Task prompt> Work out how many lines in the records below include the string "Require", and reply with that number alone.
****
(** The range of rangeEp when numbering takes it for a batch. *)
Definition rangeNumbers (work : string) (batch : bool) : option (Z * Z) :=
  match find rangeEp work with
  | None => None
  | Some m =>
      let lo := atoi_val (group work m 1) in
      let hi := atoi_val (group work m 2) in
      let span := whole work m in
      let separated := contains span " - " || contains span " ~ " in
      let lead := trim_right (str_to work (from_option fst 0%nat (group_span m 1))) " " in
      let opens := String.eqb lead "" || contains_any (last_byte lead) "-~([" in
      if (lo <? hi) && (batch || negb separated || opens) then Some (lo, hi) else None
  end.

Definition listedNumbers (work : string) : option (Z * Z) :=
  match find listedEp work with
  | None => None
  | Some m =>
      let lo := atoi_val (group work m 1) in
      let hi := atoi_val (group work m 2) in
      if lo <? hi then Some (lo, hi) else None
  end.

(** The number and version of a single episode, by the first form that has one. *)
Definition singleEpisode (work : string) : option (string * string) :=
  match find dashEp work with
  | Some m => Some (group work m 1, group work m 2)
  | None =>
      match find markedEp work with
      | Some m => Some (group work m 1, group work m 2)
      | None =>
          match bareEpisode work with
          | Some b =>
              Some (substr work (fst (b_num b)) (snd (b_num b)),
                    match b_ver b with Some (v0, v1) => substr work v0 v1 | None => "" end)
          | None => bracketEpisode work
          end
      end
  end.
(* ===== verification/Score.v ===== *)
(** * Ranking releases: internal/score

    [score.go] gives every torrent found for an episode a score, the reasons
    behind it and the rules that refuse it ([specs.go]), and orders them best
    first.  [Rank]'s insertion sort is modelled swap by swap on the slice, the
    scores are the program's own doubles, [math.Log1p] included. *)
From stdpp Require Import base gmap strings list pretty.
From Stdlib Require Import ZArith Lia Permutation Sorted.
From S2P Require Import Prelude GoStr Regex Float64 Parse Film.

(** ** Data *)

Record Tier := mkTier {
  t_Resolution : string;
  t_Source : string;
  t_Codec : string;
  t_BitDepth : Z;
}.

Definition zeroTier : Tier := mkTier "" "" "" 0.

Record Preferences := mkPreferences {
  Ladder : list Tier;
  MaxAutoBytes : Z;
  AllowHi10P : bool;
  PreferGroups : list string;
  AudioWanted : string;
  AllowRaw : bool;
  SubLanguages : list string;
  HardwareTranscode : bool;
}.

(** The fields of [indexer.Torrent] that scoring reads. *)
Record Torrent := mkTorrent {
  Title : string;
  Size : Z;
  Seeders : Z;
  SeedersKnown : bool;
  Category : string;
  Trusted : bool;
}.

Record Candidate := mkCandidate {
  c_torrent : Torrent;
  c_release : Release;
  SeaDexBest : bool;
  SeaDexGroup : bool;
  TotalEpisodes : Z;
  RuntimeMinutes : Z;
  Confirmed : bool;
  WrongShow : bool;
  c_film : option Key;
  WrongFilm : bool;
}.

Record Rejection := mkRejection { Rule : string; Reason : string }.

Record Result := mkResult {
  cand : Candidate;
  Score : f64;
  Reasons : list string;
  Playable : bool;
  AutoPick : bool;
  Blocked : string;
  Rejections : list Rejection;
  resRank : f64;
  unreadable : bool;
}.

(** ** Constants *)

Definition zero : f64 := S754_zero false.
Definition tierStep : f64 := Eval vm_compute in of_int 100.
Definition partialTier : f64 := Eval vm_compute in of_ratio 6 10.
Definition seaDexBestBonus : f64 := Eval vm_compute in of_int 260.
Definition seaDexGroup : f64 := Eval vm_compute in of_int 90.
Definition preferredGroup : f64 := Eval vm_compute in of_int 70.
Definition trustedBonus : f64 := Eval vm_compute in of_int 25.
Definition dualAudioBonus : f64 := Eval vm_compute in of_int 5.
Definition batchPenalty : f64 := Eval vm_compute in of_int 15.
Definition unknownScopePenalty : f64 := Eval vm_compute in of_int 25.
Definition seedWeight : f64 := Eval vm_compute in of_int 22.
Definition maxSeedBonus : f64 := Eval vm_compute in of_int 50.
Definition thinSwarm : Z := 5.
Definition thinSwarmPenalty : f64 := Eval vm_compute in of_int 30.
Definition subLanguageBonus : f64 := Eval vm_compute in of_int 15.
Definition wrongLanguage : f64 := Eval vm_compute in of_int 170.
Definition hardSubbedPenalty : f64 := Eval vm_compute in of_int 60.
Definition halfRank : f64 := Eval vm_compute in of_ratio 1 2.
Definition nominalRuntime : Z := 24.

(** ** Patterns *)

Module ScorePatterns.
Definition dubbed := Eval vm_compute in
  compile "(?i)\b(dub|dubbed|english[\s._-]?dub|eng[\s._-]?dub)\b".
Definition subbed := Eval vm_compute in
  compile "(?i)\b(sub|subbed|softsub|hardsub|multi[\s._-]?subs?|eng[\s._-]?subs?)\b".
Definition dualAudi := Eval vm_compute in compile "(?i)\bdual[\s._-]?audio\b".
Definition discImage := Eval vm_compute in
  compile "(?i)\b(bdmv|dvdiso|bdiso|iso|disc\s*\d*|avc\s+dts-hd)\b".
Definition sampleFile := Eval vm_compute in compile "(?i)\bsample\b".
Definition notVideo := Eval vm_compute in
  compile "(?i)\.(gxs|xdelta|zip|rar|7z|ass|ssa|srt|sub|idx|mka|flac|mp3|ogg|pdf|txt|nfo|exe|iso)$".
End ScorePatterns.

Definition tierUnplayable : Z := 1.
Definition tierWrongThing : Z := 2.
Definition tierHardware : Z := 3.
Definition tierPolicy : Z := 4.

Definition needsSoftwareTranscode (rel : Release) : bool :=
  if String.eqb (Codec rel) "HEVC" then true
  else if String.eqb (Codec rel) "H264" then BitDepth rel =? 10
  else false.

Definition isDigits (s : string) : bool :=
  negb (String.eqb s "") && forallb is_ascii_digit (map t_rune (runes s)).

(** ** Sizes *)

Definition SizeLimit (c : Candidate) (prefs : Preferences) : Z :=
  if (MaxAutoBytes prefs <=? 0) || (RuntimeMinutes c <=? nominalRuntime) then MaxAutoBytes prefs
  else
    let scaled := fdiv (fmul (of_int (MaxAutoBytes prefs)) (of_int (RuntimeMinutes c)))
                       (of_int nominalRuntime) in
    let limit := to_i64 scaled in
    if MaxAutoBytes prefs <? limit then limit else MaxAutoBytes prefs.

Definition EpisodeBytes (c : Candidate) : Z :=
  let t := c_torrent c in
  let r := c_release c in
  match c_film c with
  | Some film =>
      if Batch r && (1 <? k_count film) then i64_div (Size t) (k_count film) else Size t
  | None =>
      if negb (Batch r) && (0 <? Episode r) then Size t
      else
        let count := (EpisodeEnd r ⊟ Episode r) ⊞ 1 in
        let count := if count <? 2 then TotalEpisodes c else count in
        if count <? 2 then Size t else i64_div (Size t) count
  end.

(** ** Comparing results *)

(** Counted at a handful of seeders. *)
Definition thin (r : Result) : bool :=
  SeedersKnown (c_torrent (cand r)) && (Seeders (c_torrent (cand r)) <? thinSwarm).

Definition is_film (r : Result) : bool := match c_film (cand r) with Some _ => true | None => false end.
Definition no_resolution (r : Result) : bool := String.eqb (Resolution (c_release (cand r))) "".
Definition is_batch (r : Result) : bool := Batch (c_release (cand r)).

Definition fne (a b : f64) : bool := negb (feq a b).

Definition better (a b : Result) : bool :=
  if xorb (AutoPick a) (AutoPick b) then AutoPick a
  else if AutoPick a && xorb (no_resolution a) (no_resolution b) then no_resolution b
  else if xorb (Confirmed (cand a)) (Confirmed (cand b)) then Confirmed (cand a)
  else if AutoPick a && is_film a && is_film b && xorb (thin a) (thin b) then negb (thin a)
  else if AutoPick a && xorb (is_batch a) (is_batch b) then negb (is_batch a)
  else if AutoPick a && xorb (SeaDexBest (cand a)) (SeaDexBest (cand b)) then SeaDexBest (cand a)
  else if AutoPick a && fne (resRank a) (resRank b) then fgt (resRank a) (resRank b)
  else if AutoPick a && xorb (unreadable a) (unreadable b) then negb (unreadable a)
  else if AutoPick a && xorb (Playable a) (Playable b) then Playable a
  else fgt (Score a) (Score b).

(** One pass of the inner loop: [out[j]] moves down while it is better than its
    predecessor, by swaps. *)
Fixpoint sift (j : nat) (out : list Result) : list Result :=
  match j with
  | O => out
  | S j' =>
      match out !! j, out !! j' with
      | Some a, Some b =>
          if better a b then sift j' (<[j := b]> (<[j' := a]> out)) else out
      | _, _ => out
      end
  end.

Section Score.
Context `{Unicode}.

(** ** Tiers *)

Definition canonicalSource (s : string) : string :=
  let l := to_lower s in
  if String.eqb l "bdremux" then "BDRemux"
  else if String.eqb l "bd" then "BD"
  else if String.eqb l "web" then "WEB"
  else if String.eqb l "tv" then "TV"
  else if String.eqb l "dvd" then "DVD"
  else s.

Definition tier_part (t : Tier) (part : string) : Tier :=
  let part := trim_space part in
  if String.eqb part "" then t
  else if existsb (equal_fold part) ["BD"; "WEB"; "BDRemux"; "TV"; "DVD"]
  then mkTier (t_Resolution t) (canonicalSource part) (t_Codec t) (t_BitDepth t)
  else if existsb (equal_fold part) ["HEVC"; "H264"; "AV1"; "VP9"]
  then mkTier (t_Resolution t) (t_Source t) (to_upper part) (t_BitDepth t)
  else if isDigits part then
    let n := atoi_val part in
    if (n =? 8) || (n =? 10)
    then mkTier (t_Resolution t) (t_Source t) (t_Codec t) n
    else t
  else mkTier (to_lower part) (t_Source t) (t_Codec t) (t_BitDepth t).

Definition ParseTier (s : string) : Tier := foldl tier_part zeroTier (split s ":").

Definition tier_matches (t : Tier) (r : Release) : bool :=
  if negb (String.eqb (t_Resolution t) "") && negb (equal_fold (t_Resolution t) (Resolution r)) then false
  else if negb (String.eqb (t_Source t) "") && negb (equal_fold (t_Source t) (Source r)) then false
  else if negb (String.eqb (t_Codec t) "") && negb (equal_fold (t_Codec t) (Codec r)) then false
  else if negb (t_BitDepth t =? 0) && negb (t_BitDepth t =? BitDepth r) then false
  else true.

Definition DefaultPreferences : Preferences :=
  {| Ladder := [ParseTier "1080p:BD:HEVC:10"; ParseTier "1080p:BD"; ParseTier "1080p:WEB"; ParseTier "720p"];
     MaxAutoBytes := Z.shiftl 3 30;
     AllowHi10P := false;
     PreferGroups := [];
     AudioWanted := "sub";
     AllowRaw := false;
     SubLanguages := ["en"];
     HardwareTranscode := false |}.

(** ** Acceptance *)

Definition audioMismatch (rel : Release) (want : string) : bool :=
  if String.eqb want "" || String.eqb want "either" then false
  else if DualAudio rel || matches ScorePatterns.dualAudi (Raw rel) then false
  else if String.eqb want "dub" then negb (matches ScorePatterns.dubbed (Raw rel))
  else if String.eqb want "sub"
  then matches ScorePatterns.dubbed (Raw rel) && negb (matches ScorePatterns.subbed (Raw rel))
  else false.

Definition IsRaw (c : Candidate) : bool :=
  String.eqb (Extension (c_release c)) "ts" || contains (to_lower (Category (c_torrent c))) "raw".

Definition Unwanted (c : Candidate) (prefs : Preferences) : bool :=
  (negb (AllowRaw prefs) && IsRaw c) || audioMismatch (c_release c) (AudioWanted prefs).

Record spec := mkSpec {
  s_name : string;
  s_tier : Z;
  reject : Candidate -> Preferences -> string;
}.

Definition reason_if (b : bool) (reason : string) : string := if b then reason else "".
****
Exercise response> 3